Poderia parecer que tais considerações não se aplicam aos pecadores do segundo tipo. O próprio facto de estarem instalados no pecado indicaria que não sofrem as tormentas espirituais do primeiro grupo. Na realidade, ninguém fica estável na vida espiritual, nem para o bem nem para o mal. Sempre estamos subindo ou descendo. Não há “ponto morto”.
A ilusória tranquilidade do pecador no pecado é só aparência. Ele está a deslizar para o fundo do poço; de tempos em tempos dá-se conta do que acontece, e essa perspectiva o assusta. Sente em si capacidades para o mal, que vão aparecendo, tendências abomináveis que nascem dentro dele, instintos brutais e devastadores que assomam em seu horizonte. Ele mesmo se surpreende com o que pensa, com o que deseja, com o que gostaria de fazer; e nesses momentos sente-se como uma barca tragada por um torvelinho. Para ele, o refúgio é uma necessidade urgente, e tem que ser um refúgio que não questione a entrada, que não coloque dificuldades para ancorar lá sua barca, que está a caminho do naufrágio.

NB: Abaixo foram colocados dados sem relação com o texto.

(** X17. [approve_update_reservation_time] applies the update exactly to a
    booking that is there and is not canceled, on behalf of a manager of
    its service, when no field of the update is set to [None]; the
    booking need not be waiting for an update.  The fields that the
    update sets are written, the others keep their values. *)
Theorem approve_update_succeeds_iff :
  forall uuid event_update user db event',
    (fst (approve_update_reservation_time uuid event_update user db)
     = Return (Some event')
     <->
     exists event,
       get db uuid = Some event
       /\ event_state event <> CANCELED
       /\ manages db user event
       /\ setattrs event event_update = Some event')
    /\ (fst (approve_update_reservation_time uuid event_update user db)
        = Return (Some event') ->
        snd (approve_update_reservation_time uuid event_update user db)
        = commit db event')
    /\ (forall event,
           setattrs event event_update = Some event' ->
           start_datetime event'
           = match set_start_datetime event_update with
             | Some (Some a) => a
             | _ => start_datetime event
             end
           /\ end_datetime event'
              = match set_end_datetime event_update with
                | Some (Some b) => b
                | _ => end_datetime event
                end
           /\ event_state event'
              = match set_event_state event_update with
                | Some (Some state) => state
                | _ => event_state event
                end).
Proof.
  intros uuid event_update user db event'. split; [|split].
  - unfold approve_update_reservation_time, manages.
    destruct (get db uuid) as [event|] eqn:Hget;
      [|split; [discriminate | intros (ev & [=] & _)]].
    destruct (EventState_eqb (event_state event) CANCELED) eqn:Hstate.
    { apply EventState_eqb_eq in Hstate.
      split; [discriminate | intros (ev & [= <-] & Hne & _); contradiction]. }
    apply EventState_eqb_neq in Hstate.
    destruct (get_reservation_service_of_this_event db event) as [rs|e] eqn:Hrs.
    2:{ split; [discriminate | intros (ev & [= <-] & _ & (rs & Hrs' & _) & _)].
        rewrite Hrs in Hrs'. discriminate. }
    destruct (string_in (alias rs) (roles (requester user))) eqn:Hrole; cbn [negb].
    + unfold update, crud_update. rewrite Hget.
      destruct (setattrs event event_update) as [row|] eqn:Hset; cbn [fst].
      * split.
        -- intros [= <-]. exists event. repeat split; auto. exists rs. auto.
        -- intros (ev & [= <-] & _ & _ & Hset'). rewrite Hset in Hset'.
           now injection Hset' as <-.
      * split; [discriminate|].
        intros (ev & [= <-] & _ & _ & Hset'). rewrite Hset in Hset'. discriminate.
    + split; [discriminate|].
      intros (ev & [= <-] & _ & (rs' & Hrs' & Hrole') & _).
      rewrite Hrs in Hrs'. injection Hrs' as <-. congruence.
  - intros H. now rewrite (approve_update_commits _ _ _ _ _ H).
  - intros event. unfold setattrs.
    destruct (set_start_datetime event_update) as [[?|]|];
      destruct (set_end_datetime event_update) as [[?|]|];
      destruct (set_event_state event_update) as [[?|]|];
      intros [= <-]; cbn; repeat split.
Qed.

End BookingLifecycleTransitions.

(** ** The life of a booking on the sample data *)

Import Models EventLifecycle LifecycleSample.

Lemma canceled_is_final_witness :
  fst (cancel_event "event-1" owner (database CANCELED) clock)
  = (Raise CancelCanceled, database CANCELED)
  /\ fst (request_update_reservation_time "event-1" to_the_next_day owner
                                          (database CANCELED) clock)
     = (Raise ChangeCanceled, database CANCELED)
  /\ approve_update_reservation_time
       "event-1" (mkEventUpdate None None (Some (Some CONFIRMED))) manager
       (database CANCELED)
     = (Raise ChangeCanceled, database CANCELED)
  /\ confirm_event "event-1" manager (database CANCELED)
     = (Raise ApproveNotNotApproved, database CANCELED).
Proof.
  destruct (canceled_is_final
              "event-1" owner (database CANCELED) clock
              (mkEventUpdate None None (Some (Some CONFIRMED))) to_the_next_day
              (booking CANCELED) eq_refl eq_refl) as (H1 & H2 & _ & H4).
  destruct (canceled_is_final
              "event-1" manager (database CANCELED) clock
              (mkEventUpdate None None (Some (Some CONFIRMED))) to_the_next_day
              (booking CANCELED) eq_refl eq_refl) as (_ & _ & H3 & H4').
  split; [exact H1|split; [exact H2|split; [exact H3|exact H4']]].
Defined.

Lemma second_request_refused_witness :
  let requested :=
    with_state (with_times (booking CONFIRMED) (at_day 104 11 0) (at_day 104 16 0))
               UPDATE_REQUESTED in
  fst (request_update_reservation_time
         "event-1" (mkEventUpdateTime (Some (at_day 105 11 0)) (Some (at_day 105 16 0)))
         stranger (commit (database CONFIRMED) requested) clock)
  = (Raise ChangeUpdateRequested, commit (database CONFIRMED) requested).
Proof.
  intros requested.
  exact (second_request_refused
           "event-1" to_the_next_day owner (database CONFIRMED) clock requested
           (commit (database CONFIRMED) requested) eq_refl
           (mkEventUpdateTime (Some (at_day 105 11 0)) (Some (at_day 105 16 0)))
           stranger clock).
Defined.

(** The user of the booking cancels it; a stranger may not; the manager
    confirms a booking that is not approved, its user may not. *)
Example owner_cancels_stranger_does_not :
  fst (cancel_event "event-1" owner (database CONFIRMED) clock)
  = (Return (Some (booking CANCELED)), database CANCELED)
  /\ fst (cancel_event "event-1" stranger (database CONFIRMED) clock)
     = (Raise PermissionDeniedCancel, database CONFIRMED)
  /\ confirm_event "event-1" manager (database NOT_APPROVED)
     = (Return (Some (booking CONFIRMED)), database CONFIRMED)
  /\ confirm_event "event-1" owner (database NOT_APPROVED)
     = (Raise (PermissionDeniedApprove "Game room"), database NOT_APPROVED).
Proof. repeat split. Qed.

Lemma cancel_event_succeeds_iff_witness :
  fst (fst (cancel_event "event-1" owner (database CONFIRMED) clock))
  = Return (Some (with_state (booking CONFIRMED) CANCELED))
  /\ snd (fst (cancel_event "event-1" owner (database CONFIRMED) clock))
     = commit (database CONFIRMED) (with_state (booking CONFIRMED) CANCELED).
Proof.
  destruct (cancel_event_succeeds_iff
              "event-1" owner (database CONFIRMED) clock
              (with_state (booking CONFIRMED) CANCELED)) as [[_ Hif] Hcommit].
  assert (H : fst (fst (cancel_event "event-1" owner (database CONFIRMED) clock))
              = Return (Some (with_state (booking CONFIRMED) CANCELED))).
  { apply Hif. exists (booking CONFIRMED), game.
    split; [reflexivity|]. split; [discriminate|].
    split; [vm_compute; discriminate|]. split; [reflexivity|].
    split; [left; reflexivity | reflexivity]. }
  split; [exact H | exact (Hcommit H)].
Defined.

Ninguém melhor do que Nossa Senhora para amparar tal alma, nesse momento. O próprio facto de Ela nunca ter pecado apresenta-se como o melhor antídoto para os horrores a que o homem sente sua alma atraída. A bondade materna de Nossa Senhora, ao aceitar o filho errado pelo fato de ser filho, é o que atrairá essas almas. E elas serão também orientadas para mudar sua vida.
E como fica o pecador endurecido?
O que representa Nossa Senhora como refúgio para ele?

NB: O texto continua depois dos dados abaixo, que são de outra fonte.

Lemma generate_summary_settles text path key w :
  settles (generate_summary text path key w).1.
Proof.
  unfold generate_summary. destruct (str_truthy key); [|discriminate].
  change (negb true) with false. cbv iota. rewrite try_except_reraise.
  unfold bind at 1.
  assert (Hin : settles (final_input_text text key w).1).
  { unfold final_input_text. destruct (len text >? CHUNK_SIZE); [|discriminate].
    destruct (chunk_text_default_total text) as [chunks ->].
    unfold bind. pose proof (for_each_settles
      (fun chunk => _call_gemini_api segment_system_prompt
                      (segment_user_query chunk) key) chunks
      (fun x w0 => summary_call_settles _ _ _ w0) w) as Hs.
    unfold summarize_segments.
    destruct (for_each _ chunks w) as [[ss|e|] w1]; simpl in *;
      [|discriminate|now destruct Hs].
    apply settles_py_join. }
  destruct (final_input_text text key w) as [[input|e|] w1]; simpl in *;
    [|discriminate|now destruct Hin].
  unfold bind at 1.
  pose proof (summary_call_settles final_system_prompt input key w1) as Hc.
  destruct (_call_gemini_api final_system_prompt input key w1)
    as [[v|e|] w2]; simpl in *; [|discriminate|now destruct Hc].
  unfold bind, ret. pose proof (save_summary_settles path v w2) as Hs.
  destruct (save_summary path v w2) as [[u|e|] w3]; simpl in *;
    [discriminate | discriminate | now destruct Hs].
Qed.

(** C6. For a text of at most [CHUNK_SIZE] characters and a credential
    that is not empty, [generate_summary] does no chunking: the final-stage
    input is the text itself, the whole run is one call of the invoker with
    the text as its query followed by the save, and every POST of the run
    (one to three, by the invoker's retries) carries that one request. *)
Theorem small_text_single_call (text path key : str) :
  len text <= CHUNK_SIZE -> str_truthy key = true ->
  final_input_text text key = ret text /\
  (forall w,
     generate_summary text path key w =
     (let* summary_result := _call_gemini_api final_system_prompt text key in
      let* _ := save_summary path summary_result in
      ret summary_result) w) /\
  (forall w, exists evs tail,
     let req := summary_request final_system_prompt text key in
     data req = summary_payload final_system_prompt text /\
     trace (generate_summary text path key w).2 = trace w ++ evs ++ tail /\
     (evs = one_attempt req \/ evs = two_attempts req
      \/ evs = three_attempts req) /\
     count_posts tail = 0%nat).
Proof.
  intros Hlen Hkey.
  assert (Hin : final_input_text text key = ret text).
  { unfold final_input_text.
    replace (len text >? CHUNK_SIZE) with false; [reflexivity|].
    symmetry. rewrite Z.gtb_ltb. apply Z.ltb_ge. lia. }
  assert (Hrun : forall w,
     generate_summary text path key w =
     (let* summary_result := _call_gemini_api final_system_prompt text key in
      let* _ := save_summary path summary_result in
      ret summary_result) w).
  { intros w. unfold generate_summary. rewrite Hkey. change (negb true) with false. cbv iota.
    rewrite try_except_reraise, Hin. reflexivity. }
  split; [exact Hin|]. split; [exact Hrun|].
  intros w. rewrite Hrun.
  destruct (summary_call_policy final_system_prompt text key w)
    as (evs & Ht & Hshape & _).
  unfold bind at 1.
  destruct (_call_gemini_api final_system_prompt text key w) as [[v|e|] w1];
    simpl in Ht.
  - destruct (save_summary_trace path v w1) as (tail & Hs & Hc).
    exists evs, tail. split; [reflexivity|]. split; [|split; assumption].
    unfold bind, ret. destruct (save_summary path v w1) as [[u|e|] w2];
      simpl in *; now rewrite Hs, Ht, <- app_assoc.
  - exists evs, []. simpl. rewrite app_nil_r. auto.
  - exists evs, []. simpl. rewrite app_nil_r. auto.
Qed.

Essa alma miserável, que mais do que outras atrai a ira de Deus, tem todas as razões para temer um desfecho violento e terrível, em vista de seus pecados. Com ele a Virgem actua, em geral, nas horas-chave, quando a iminência do desastre se anuncia no horizonte. Quando as portas da tragédia abrem-se para o engolir, quando o Inferno já aparece como um destino selado, nesse momento a Virgem mostra-lhe que ainda há uma saída, que o perdão não está excluído se houver conversão, que Ela será mãe e defensora, que conseguirá o indulto aparentemente impossível. Ela brilhará especialmente para ele, pois trata-se de refúgio, palavra que adquire então todo o seu sentido confortador. Nada se compara com a defesa que a Virgem Imaculada empreende em favor dos piores pecadores nesses momentos supremos. É a glória da misericórdia no seu brilho mais completo, buscando a volta da ovelha perdida ao aprisco.
Peçamos a Nossa Senhora a graça de entender toda a beleza e sabedoria que se encontram nesse plano divino de transformar em refúgio dos mais endurecidos pecadores Aquela que é a mais excelsa das criaturas.